**Your assignment**
For each line below that contains the word "World", return that line.

(Stored items)

(** The plugins shipped in the default table are available on every
    platform. *)
Lemma default_plugins_everywhere platform :
  getAvailablePluginNames platform Defaults.defaultConfig
  = ["navigation"; "shortcuts"; "adblocker"; "downloader"].
Proof.
  unfold getAvailablePluginNames.
  rewrite object_keys_plain by apply defaultConfig_plain_keys.
  rewrite (List.filter_ext _ _ (name_filter_reserved platform)).
  reflexivity.
Qed.

Example reserved_plugins_by_platform :
  getAvailablePluginNames "win32" Samples.table_with_reserved
  = ["navigation"; "taskbar-mediacontrol"; "shortcuts"]
  ∧ getAvailablePluginNames "darwin" Samples.table_with_reserved
    = ["touchbar"; "navigation"; "shortcuts"]
  ∧ getAvailablePluginNames "linux" Samples.table_with_reserved
    = ["navigation"; "shortcuts"]
  ∧ getAvailablePluginNames "freebsd" Samples.table_with_reserved
    = ["touchbar"; "navigation"; "taskbar-mediacontrol"; "shortcuts"].
Proof. repeat split. Qed.

(** ** Existence check *)

(** C9, as claimed, fails: on a path holding a NUL byte [fs.access] throws
    before it checks anything, so neither callback is invoked, whereas the
    claim has one of the two invoked on every path (the error callback when
    an error is reported, the exists callback when none is). *)
Lemma fileExists_every_path_counterexample :
  ¬ (∀ fs path callbackIfExists callbackIfError,
       callbackIfError ≠ callbackIfExists →
       ∃ error_reported : Prop,
         let invoked :=
           (fileExists fs path callbackIfExists (Some callbackIfError)).2 in
         (callbackIfError ∈ invoked ↔ error_reported)
         ∧ (callbackIfExists ∈ invoked ↔ ¬ error_reported)).
Proof.
  intros Hclaim.
  destruct (Hclaim Samples.one_stylesheet Samples.nul_path 1 2)
    as (E & Herr & Hexists); [done|].
  cbn in Herr, Hexists.
  assert (¬ E) as HnE by (intros HE; apply Herr in HE; by apply elem_of_nil in HE).
  apply Hexists in HnE. by apply elem_of_nil in HnE.
Qed.

Example fileExists_nul_path :
  fileExists Samples.one_stylesheet Samples.nul_path 1 (Some 2)
  = (Throws "ERR_INVALID_ARG_VALUE", []).
Proof. reflexivity. Qed.

(** C9, amended.  On a path [fs.access] accepts (one without NUL byte),
    [fileExists] returns nothing, invokes the error callback exactly when
    [fs.access] reports an error and the exists callback exactly when it
    reports none (no callback at all when an error is reported and no error
    callback was passed).  On a path holding a NUL byte [fs.access] throws:
    the exception leaves [fileExists] and neither callback is invoked.  In
    every case one call invokes at most one callback. *)
Theorem fileExists_callbacks
    (fs : FileSystem) (path : string)
    (callbackIfExists : Callback) (callbackIfError : option Callback) :
  callbackIfError ≠ Some callbackIfExists →
  let result := fileExists fs path callbackIfExists callbackIfError in
  let invoked := result.2 in
  (has_nul_byte path = false →
     result.1 = Returns
     ∧ (∀ cb, callbackIfError = Some cb →
              (cb ∈ invoked ↔ is_Some (access fs path)))
     ∧ (callbackIfExists ∈ invoked ↔ access fs path = None)
     ∧ (callbackIfError = None → is_Some (access fs path) → invoked = []))
  ∧ (has_nul_byte path = true →
     result = (Throws "ERR_INVALID_ARG_VALUE", []))
  ∧ (length invoked ≤ 1)%nat.
Proof.
  intros Hdistinct result invoked. subst invoked result. unfold fileExists.
  destruct (has_nul_byte path).
  { split_and!; [done | done | cbn; lia]. }
  destruct (access fs path) as [err|], callbackIfError as [cbe|]; cbn;
    (split_and!; [intros _; split_and! | done | lia]); try done.
  - intros cb [= ->]. split; [eauto | intros _; by left].
  - split; [|done]. intros ->%list_elem_of_singleton. done.
  - split; [|done]. by intros ?%elem_of_nil.
  - intros cb [= ->]. split; [|by intros [? ?]].
    intros ->%list_elem_of_singleton. done.
  - split; [done | intros _; by left].
  - split; [done | intros _; by left].
Qed.

Lemma fileExists_callbacks_witness :
  let fs := {| access := λ p, if p =? "/missing" then Some "ENOENT" else None;
               read := λ _, None |} in
  fileExists fs "/missing" 1 (Some 2) = (Returns, [2])
  ∧ 1 ∈ (fileExists fs "/present" 1 (Some 2)).2.
Proof.
  intros fs. split; [reflexivity|].
  apply (fileExists_callbacks fs "/present" 1 (Some 2));
    [done | reflexivity | reflexivity].
Defined.

(** ** Config store *)

Lemma get_set_eq exempt path value st :
  Config.get path (Config.set exempt path value st) = value.
Proof.
  unfold Config.set.
  match goal with |- context [if ?c then _ else _] => destruct c end;
    unfold Config.get; cbn; by rewrite lookup_insert_eq.
Qed.

Lemma get_set_ne exempt path path' value st :
  path ≠ path' →
  Config.get path' (Config.set exempt path value st) = Config.get path' st.
Proof.
  intros Hne. unfold Config.set.
  match goal with |- context [if ?c then _ else _] => destruct c end;
    unfold Config.get; cbn; by rewrite lookup_insert_ne.
Qed.

(** ** Tray radio group *)

(** C4.  When [options.tray] and [options.appVisible] hold booleans, exactly
    one of the three tray radio items is built checked, and the click
    handler of each item leaves the two flags at the combination of its
    state. *)
Theorem tray_radio_group_exclusive
    (st : Config.Store) (tray appVisible : bool) :
  Config.get "options.tray" st = JsBool tray →
  Config.get "options.appVisible" st = JsBool appVisible →
  checked_count (tray_radio_group st) = 1
  ∧ checked (tray_disabled st) = Some (JsBool (negb tray))
  ∧ checked (tray_enabled_visible st) = Some (JsBool (tray && appVisible))
  ∧ checked (tray_enabled_hidden st)
    = Some (JsBool (tray && negb appVisible))
  ∧ (∀ item t v,
       (item, t, v) ∈ [ (tray_disabled st, false, true);
                        (tray_enabled_visible st, true, true);
                        (tray_enabled_hidden st, true, false) ] →
       ∃ h, click item = Some h
            ∧ ∀ env reply c w,
                let w' := (run_click env h reply c w).2 in
                Config.get "options.tray" (config w') = JsBool t
                ∧ Config.get "options.appVisible" (config w') = JsBool v).
Proof.
  intros Htray Hvisible.
  assert (∀ env t v reply c w,
            let w' := (run_click env (SetTray t v) reply c w).2 in
            Config.get "options.tray" (config w') = JsBool t
            ∧ Config.get "options.appVisible" (config w') = JsBool v)
    as Hclick.
  { intros env t v reply c w. cbn. unfold Config.setMenuOption. split.
    - rewrite get_set_ne by done. apply get_set_eq.
    - apply get_set_eq. }
  unfold checked_count, tray_radio_group, tray_disabled,
    tray_enabled_visible, tray_enabled_hidden, radio_item.
  cbn [checked]. rewrite Htray, Hvisible.
  split_and!.
  - by destruct tray, appVisible.
  - done.
  - by destruct tray, appVisible.
  - by destruct tray, appVisible.
  - intros item t v Hin. cbn [click].
    repeat (apply elem_of_cons in Hin as [[= -> -> ->]|Hin]);
      [| | | by apply elem_of_nil in Hin];
      (eexists; split; [reflexivity | intros; apply Hclick]).
Qed.

Lemma tray_radio_group_exclusive_witness :
  checked_count (tray_radio_group Config.fresh) = 1.
Proof.
  apply (tray_radio_group_exclusive Config.fresh false true); reflexivity.
Defined.

(** ** Proxy prompt *)

(** C5.  A click on the Proxy checkbox ends in one of three ways.  When the
    prompt is cancelled (it resolves to something that is no string), nothing
    is written (the whole state, [options.proxy] included, is as before) and
    the checkbox is back at its pre-click state.  When the empty string is
    submitted, [options.proxy] is the empty string and the checkbox is
    unchecked.  When a non-empty string is submitted, [options.proxy] is
    that string and the checkbox is checked. *)
Theorem setProxy_outcomes
    (env : Env) (output : JsVal) (pre_click_checked : bool) (w : World) :
  let result := click_checkbox env SetProxy output pre_click_checked w in
  let checked_after := result.1 in
  let w' := result.2 in
  (is_string output = false →
     w' = w
     ∧ Config.get "options.proxy" (config w')
       = Config.get "options.proxy" (config w)
     ∧ checked_after = pre_click_checked)
  ∧ (output = JsStr "" →
     Config.get "options.proxy" (config w') = JsStr ""
     ∧ checked_after = false)
  ∧ (∀ s, output = JsStr s → s ≠ "" →
     Config.get "options.proxy" (config w') = JsStr s
     ∧ checked_after = true)
  ∧ (is_string output = false ∨ output = JsStr ""
     ∨ ∃ s, output = JsStr s ∧ s ≠ "").
Proof.
  cbn zeta. unfold click_checkbox. cbn [run_click]. unfold setProxy.
  split_and!.
  - intros ->. cbn. by rewrite negb_involutive.
  - intros ->. cbn. unfold Config.setMenuOption. by rewrite get_set_eq.
  - intros s -> Hs. cbn. unfold Config.setMenuOption. rewrite get_set_eq.
    split; [done|]. by apply String.eqb_neq in Hs as ->.
  - destruct output; cbn; auto.
    destruct (decide (s = "")) as [->|]; eauto.
Qed.

Lemma setProxy_outcomes_example (env : Env) (pre : bool) (w : World) :
  let result :=
    click_checkbox env SetProxy (JsStr "socks5://127.0.0.1:9999") pre w in
  Config.get "options.proxy" (config result.2)
  = JsStr "socks5://127.0.0.1:9999"
  ∧ result.1 = true.
Proof.
  cbn zeta. unfold click_checkbox. cbn [run_click]. unfold setProxy. cbn.
  unfold Config.setMenuOption. by rewrite get_set_eq.
Qed.

(** ** Plugins submenu *)

(** C6, as claimed, fails: with the downloader's menu module present and
    the downloader disabled (its default), the entry is a bare checkbox, not
    a submenu. *)
Lemma plugin_entry_hook_alone_counterexample :
  ¬ (∀ env st plugin getPluginMenu,
       menu_module env plugin = Some getPluginMenu →
       submenu (plugin_entry env st plugin)
       = Some (pluginEnabledMenu st plugin "Enabled" true true
               :: separator_item
               :: getPluginMenu (Config.getOptions plugin st))).
Proof.
  intros Hclaim.
  specialize (Hclaim Samples.linux_env Config.fresh "downloader"
                Samples.downloader_menu eq_refl).
  vm_compute in Hclaim. discriminate Hclaim.
Qed.

Lemma pluginLabel_or_plugin plugin :
  (if truthy (JsStr (pluginLabel plugin)) then pluginLabel plugin else plugin)
  = pluginLabel plugin.
Proof.
  unfold pluginLabel. destruct (includes betaPlugins plugin).
  - by destruct plugin.
  - cbn. by destruct (String.eqb_spec plugin "") as [->|].
Qed.

Lemma isEnabled_after_toggle env plugin hasSubmenu refreshMenu reply c w :
  Config.isEnabled plugin
    (config (run_click env (TogglePlugin plugin hasSubmenu refreshMenu)
               reply c w).2)
  = c.
Proof.
  unfold Config.isEnabled. cbn.
  destruct c, hasSubmenu, refreshMenu; cbn;
    unfold Config.enable, Config.disable; by rewrite get_set_eq.
Qed.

**Answer space**
    (env : Env) (output : JsVal) (pre_click_checked : bool) (w : World) :
Lemma setProxy_outcomes_example (env : Env) (pre : bool) (w : World) :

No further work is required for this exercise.